Web Content Won’t Always Be Free: "the Internet is free because it is in its infancy, but it won’t stay that way forever". The reason the internet is free (AFAICS), is because there are so many people who are willing to generate quality stuff for free, and it's really quite cheap to distribute. (This article seems to have become a bit of a whipping post, but what can I say, it's fun).

Slashdot is interviewing Metallica, presumably because they just decided to sue some 300,000 napster users. This could be interesting. This seems to be one of the better uses of the web so far - interfacing real people with public figures, but without the self-censorship.


There has been an interesting weblog and email-mediated debate going on over at Cap'n Cursor. It seems that trying to argue that images can communicate as effectively as text is something of a null argument, since images can never be as good at what text does as text itself.

This is reminiscent of the great debate over whether digital books are better or worse than the dead-tree variety. There isn't a medium out there that can be a better book than a book, because the book itself is the standard to which everything else is compared.

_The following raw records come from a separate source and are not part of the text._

(* ===== verification/Streaming.v ===== *)
(** * Streaming: governance of streamed output
    (src/src/gateway/request_pipeline/streaming.rs, and
    [evaluate_streaming_blocking_policy] of responses_part1.rs)

    The plan that a chain of policies requires, the decision on one semantic
    unit, and the governor that buffers units and emits only what was decided.
    Regular expressions, JSON and the hash are arguments, as in the components
    this one calls. *)

From Stdlib Require Import ZArith Ascii String.
From stdpp Require Import base gmap strings list.
From S2P Require Import Prelude Text Lww Policy ToolCalls Detection Redaction Sse.

#[local] Arguments String.append : simpl nomatch.

Inductive StreamingOutputMode := Passthrough | BufferedPolicy | BufferedRedaction.
#[export] Instance StreamingOutputMode_eq_dec : EqDecision StreamingOutputMode.
Proof. solve_decision. Defined.
Definition mode_str (m : StreamingOutputMode) : string :=
  match m with
  | Passthrough => "passthrough"
  | BufferedPolicy => "buffered_policy"
  | BufferedRedaction => "buffered_redaction"
  end.
Definition parse_mode (s : string) : option StreamingOutputMode :=
  if String.eqb s "passthrough" then Some Passthrough
  else if String.eqb s "buffered_policy" then Some BufferedPolicy
  else if String.eqb s "buffered_redaction" then Some BufferedRedaction else None.

Inductive StreamingSemanticUnitKind := SseEvent | CompleteResponse.
#[export] Instance UnitKind_eq_dec : EqDecision StreamingSemanticUnitKind.
Proof. solve_decision. Defined.
(* ===== verification/FormatTranslation.v ===== *)
(** * FormatTranslation: provider formats (src/src/gateway/format_translation.rs)

    Requests and responses between the chat-completions format and the native
    formats of providers, as functions on JSON values.  An object that the code
    builds key by key is written with its keys in the order of the map.  The
    clock, and the conversions between JSON numbers and machine numbers, are
    arguments. *)

From Stdlib Require Import ZArith Ascii String.
From stdpp Require Import base gmap strings list.
From S2P Require Import Prelude Text Float Lww Policy ToolCalls Detection Sse.

#[local] Arguments String.append : simpl nomatch.

Inductive ProviderFormat :=
| OpenAI | Anthropic | Cohere | HuggingFace | Replicate | WatsonX | GoogleGemini | AWSBedrock.
#[export] Instance ProviderFormat_eq_dec : EqDecision ProviderFormat.
Proof. solve_decision. Defined.

Definition format_from_str (s : string) : option ProviderFormat :=
  if String.eqb s "openai" then Some OpenAI
  else if String.eqb s "anthropic" then Some Anthropic
  else if String.eqb s "cohere" then Some Cohere
  else if String.eqb s "huggingface" then Some HuggingFace
  else if String.eqb s "replicate" then Some Replicate
  else if String.eqb s "watsonx" then Some WatsonX
  else if String.eqb s "google-gemini" then Some GoogleGemini
  else if String.eqb s "aws-bedrock" || String.eqb s "bedrock" then Some AWSBedrock
  else None.
Definition format_as_str (f : ProviderFormat) : string :=
  match f with
  | OpenAI => "openai"
  | Anthropic => "anthropic"
  | Cohere => "cohere"
  | HuggingFace => "huggingface"
  | Replicate => "replicate"
  | WatsonX => "watsonx"
  | GoogleGemini => "google-gemini"
  | AWSBedrock => "aws-bedrock"
  end.
(* ===== verification/StreamTranslation.v ===== *)
(** * StreamTranslation: translated streams (src/src/gateway/format_translation.rs)

    The stateful translator of server-sent events between the wire formats.  A
    translation takes the payload of one event and the instant of the clock, and
    returns the payloads of the events to send; [translate_payload] frames them.
    The map of tool states is a list in the order of its indices. *)

From Stdlib Require Import ZArith Ascii String.
From stdpp Require Import base gmap strings list.
From S2P Require Import Prelude Text Float Lww Policy ToolCalls Detection Sse FormatTranslation.

#[local] Arguments String.append : simpl nomatch.
#[local] Notation "k ↦ v" := (k%string, v) (at level 60, only parsing).

Record StreamToolState := mkToolState {
  ts_id : option string;
  ts_name : option string;
  start_emitted : bool;
  stop_emitted : bool;
}.
Definition tool_state_default : StreamToolState := mkToolState None None false false.

(** [BTreeMap<usize, StreamToolState>]: [get], [insert], and [entry().or_default()]
    with an update. *)
Abbreviation ToolStates := (list (Z * StreamToolState)).
Fixpoint ts_get (i : Z) (l : ToolStates) : option StreamToolState :=
  match l with [] => None | (j, s) :: l => if (j =? i)%Z then Some s else ts_get i l end.
Fixpoint ts_insert (i : Z) (s : StreamToolState) (l : ToolStates) : ToolStates :=
  match l with
  | [] => [(i, s)]
  | (j, s') :: l' =>
      if (j =? i)%Z then (i, s) :: l'
      else if (i <? j)%Z then (i, s) :: l else (j, s') :: ts_insert i s l'
  end.
Definition ts_or_default (i : Z) (l : ToolStates) : StreamToolState := default tool_state_default (ts_get i l).

Record RouteNativeSseTranslator := mkTranslator {
  tr_path : string;
  source_format : ProviderFormat;
  tr_request_id : string;
  message_started : bool;
  message_id : option string;
  tr_response_id : option string;
  tr_model : option string;
  tr_finished : bool;
  tool_states : ToolStates;
}.
Definition translator_new (path : string) (f : ProviderFormat) (request_id : string) : RouteNativeSseTranslator :=
  mkTranslator path f request_id false None None None false [].

(** Assignments to one field. *)
Definition set_started (b : bool) (t : RouteNativeSseTranslator) :=
  mkTranslator (tr_path t) (source_format t) (tr_request_id t) b (message_id t) (tr_response_id t)
    (tr_model t) (tr_finished t) (tool_states t).
Definition set_message_id (o : option string) (t : RouteNativeSseTranslator) :=
  mkTranslator (tr_path t) (source_format t) (tr_request_id t) (message_started t) o (tr_response_id t)
    (tr_model t) (tr_finished t) (tool_states t).
Definition set_response_id (o : option string) (t : RouteNativeSseTranslator) :=
  mkTranslator (tr_path t) (source_format t) (tr_request_id t) (message_started t) (message_id t) o
    (tr_model t) (tr_finished t) (tool_states t).
Definition set_model (o : option string) (t : RouteNativeSseTranslator) :=
  mkTranslator (tr_path t) (source_format t) (tr_request_id t) (message_started t) (message_id t)
    (tr_response_id t) o (tr_finished t) (tool_states t).
Definition set_finished (b : bool) (t : RouteNativeSseTranslator) :=
  mkTranslator (tr_path t) (source_format t) (tr_request_id t) (message_started t) (message_id t)
    (tr_response_id t) (tr_model t) b (tool_states t).
Definition set_tools (l : ToolStates) (t : RouteNativeSseTranslator) :=
  mkTranslator (tr_path t) (source_format t) (tr_request_id t) (message_started t) (message_id t)
    (tr_response_id t) (tr_model t) (tr_finished t) l.

Section streams.
Context `{SerdeJson}.
Abbreviation value := (Value Number).
Variable from_str : string → option value.
Variable as_u64 : Number → option Z.
Variable num : Z → Number.

Abbreviation Step := (RouteNativeSseTranslator * list string)%type.
Definition done_payload : string := "[DONE]".
(** [wrap_sse_payload], without its frame. *)
Definition passed (payload : string) : list string := if is_empty payload then [] else [payload].
Definition nat_text (i : Z) : string := index_text i.
Definition opt_str (o : option string) : value := match o with Some s => Str s | None => Null end.
Definition first_some (a b : option string) : option string := match a with Some s => Some s | None => b end.
Definition index_of (v : value) : Z := default 0%Z (get_u64 as_u64 v "index").
(** [pointer], whose only index is 0. *)
Definition token (v : value) (key : string) : option value :=
  match v with Arr l => if String.eqb key "0" then head l else None | _ => json_get v key end.
Definition pointer_text (v : value) (path : list string) : option string :=
  foldl (λ o key, o ≫= λ v, token v key) (Some v) path ≫= json_as_str.

(** A chat-completion chunk of the translator. *)
Definition chat_frame (t : RouteNativeSseTranslator) (now : Z) (model : string) (delta finish : value) : string :=
  print (Obj ["choices" ↦ Arr [Obj ["delta" ↦ delta; "finish_reason" ↦ finish; "index" ↦ Num (num 0)]];
              "created" ↦ Num (num now); "id" ↦ Str ("chatcmpl_" ++ tr_request_id t); "model" ↦ Str model;
              "object" ↦ Str "chat.completion.chunk"]).
Definition tool_delta (index : Z) (id name : option string) (arguments : string) : value :=
  Obj ["tool_calls" ↦ Arr [Obj
         ["function" ↦ Obj ["arguments" ↦ Str arguments; "name" ↦ opt_str name];
          "id" ↦ opt_str id; "index" ↦ Num (num index); "type" ↦ Str "function"]]].

(** ** Anthropic to chat completions *)
Definition anthropic_chat_event (now : Z) (t : RouteNativeSseTranslator) (v : value) (event_type : string) : Step :=
  let model := default "unknown"%string (first_some (pointer_str v "message" "model") (tr_model t)) in
  let t := if is_empty model then t else set_model (Some model) t in
  let frame delta finish := chat_frame t now model delta finish in
  if String.eqb event_type "message_start" then
    (set_message_id (pointer_str v "message" "id") (set_started true t),
     [frame (Obj ["role" ↦ Str "assistant"]) Null])
  else if String.eqb event_type "content_block_start" then
    let index := index_of v in
    let block := default (Obj []) (json_get v "content_block") in
    if negb (bool_decide (get_str block "type" = Some "tool_use"%string)) then (t, [])
    else
      let id := get_str block "id" in
      let name := get_str block "name" in
      (set_tools (ts_insert index (mkToolState id name false false) (tool_states t)) t,
       [frame (tool_delta index id name EmptyString) Null])
  else if String.eqb event_type "content_block_delta" then
    let index := index_of v in
    match pointer_str v "delta" "type" with
    | Some ty =>
        if String.eqb ty "text_delta" then
          let text := default EmptyString (pointer_str v "delta" "text") in
          (t, if is_empty text then [] else [frame (Obj ["content" ↦ Str text]) Null])
        else if String.eqb ty "input_json_delta" then
          let partial_json := default EmptyString (pointer_str v "delta" "partial_json") in
          let state := ts_or_default index (tool_states t) in
          (t, if is_empty partial_json then []
              else [frame (tool_delta index (ts_id state) (ts_name state) partial_json) Null])
        else if String.eqb ty "thinking_delta" then
          let thinking := default EmptyString (pointer_str v "delta" "thinking") in
          (t, if is_empty thinking then [] else [frame (Obj ["reasoning" ↦ Str thinking]) Null])
        else (t, [])
    | None => (t, [])
    end
  else if String.eqb event_type "message_delta" then
    (set_finished true t,
     [frame (Obj []) (str_or "stop" (map_anthropic_stop_reason <$> pointer_str v "delta" "stop_reason"))])
  else if String.eqb event_type "message_stop" then
    (t, if tr_finished t then [done_payload] else [])
  else (t, []).
(** The common start: [DONE], a payload that is not JSON or has no type. *)
Definition with_event (t : RouteNativeSseTranslator) (payload : string)
    (f : value → string → Step) : Step :=
  if String.eqb payload "[DONE]" then (t, [])
  else match from_str payload with
       | None => (t, passed payload)
       | Some v => match get_str v "type" with None => (t, passed payload) | Some ty => f v ty end
       end.
Definition translate_anthropic_to_chat (now : Z) (t : RouteNativeSseTranslator) (payload : string) : Step :=
  with_event t payload (anthropic_chat_event now t).
(* ===== verification/StreamProtocol.v ===== *)
(** * StreamProtocol: the events of a translated message

    What the translator of StreamTranslation.v sends a client of the messages
    endpoint, against an automaton that accepts the order of events of a message. *)

From Stdlib Require Import ZArith Ascii String.
From stdpp Require Import base gmap sets strings list sorting.
From S2P Require Import Prelude Text Float Lww Policy ToolAccess ToolCalls Detection Sse FormatTranslation StreamTranslation.

#[local] Notation "k ↦ v" := (k%string, v) (at level 60, only parsing).

(** What the client has seen: the start of the message, its stop reason and its end,
    and the tool blocks that were started and stopped. *)
Record Seen := mkSeen { begun : bool; reasoned : bool; ended : bool; opened : gset Z; closed : gset Z }.

Section protocol.
Context `{SerdeJson}.
Abbreviation value := (Value Number).
Variable as_u64 : Number → option Z.
Variable num : Z → Number.
Hypothesis num_u64 : ∀ z, u64_ok z → as_u64 (num z) = Some z.
Hypothesis u64_range : ∀ n z, as_u64 n = Some z → u64_ok z.

(** The automaton.  One start, before anything else.  A tool block is started once; a
    piece of its arguments comes after its start and before its stop; it is stopped
    once.  Text is a delta of block 0.  One stop reason, when no tool block is open, and
    then the end at once: nothing is accepted between the two, nor after the end. *)
Definition accept (s : Seen) (v : value) : option Seen :=
  let i := index_of as_u64 v in
  let running := begun s && negb (reasoned s) in
  let open := bool_decide (i ∈ opened s) && negb (bool_decide (i ∈ closed s)) in
  match get_str v "type" with
  | Some ty =>
      if String.eqb ty "message_start" then
        if begun s then None else Some (mkSeen true (reasoned s) (ended s) (opened s) (closed s))
      else if String.eqb ty "content_block_start" then
        if running && negb (bool_decide (i ∈ opened s))
        then Some (mkSeen (begun s) (reasoned s) (ended s) ({[i]} ∪ opened s) (closed s)) else None
      else if String.eqb ty "content_block_delta" then
        if running && (if bool_decide (pointer_str v "delta" "type" = Some "text_delta"%string) then (i =? 0)%Z else open)
        then Some s else None
      else if String.eqb ty "content_block_stop" then
        if running && open
        then Some (mkSeen (begun s) (reasoned s) (ended s) (opened s) ({[i]} ∪ closed s)) else None
      else if String.eqb ty "message_delta" then
        if running && bool_decide (opened s ⊆ closed s) && bool_decide (is_Some (pointer_str v "delta" "stop_reason"))
        then Some (mkSeen (begun s) true (ended s) (opened s) (closed s)) else None
      else if String.eqb ty "message_stop" then
        if reasoned s && negb (ended s) then Some (mkSeen (begun s) (reasoned s) true (opened s) (closed s)) else None
      else None
  | None => None
  end.
Fixpoint accept_all (s : Seen) (vs : list value) : option Seen :=
  match vs with [] => Some s | v :: vs => accept s v ≫= λ s, accept_all s vs end.
Definition nothing_seen : Seen := mkSeen false false false ∅ ∅.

In the same sense, images will never be as effective at doing what text does as text is, but that doesn't mean we can't develop a visual gestalt such that it becomes an effective medium for communication on it's own terms. Such a gestalt, or set of symbols was certainly done to a certain extent by painters in the last few hundred years. Now, if we take a cue from the past, we can similarly cultivate web design, flash animations, and good ole gifs and jpegs to communicate in new and exciting ways, but on their own terms.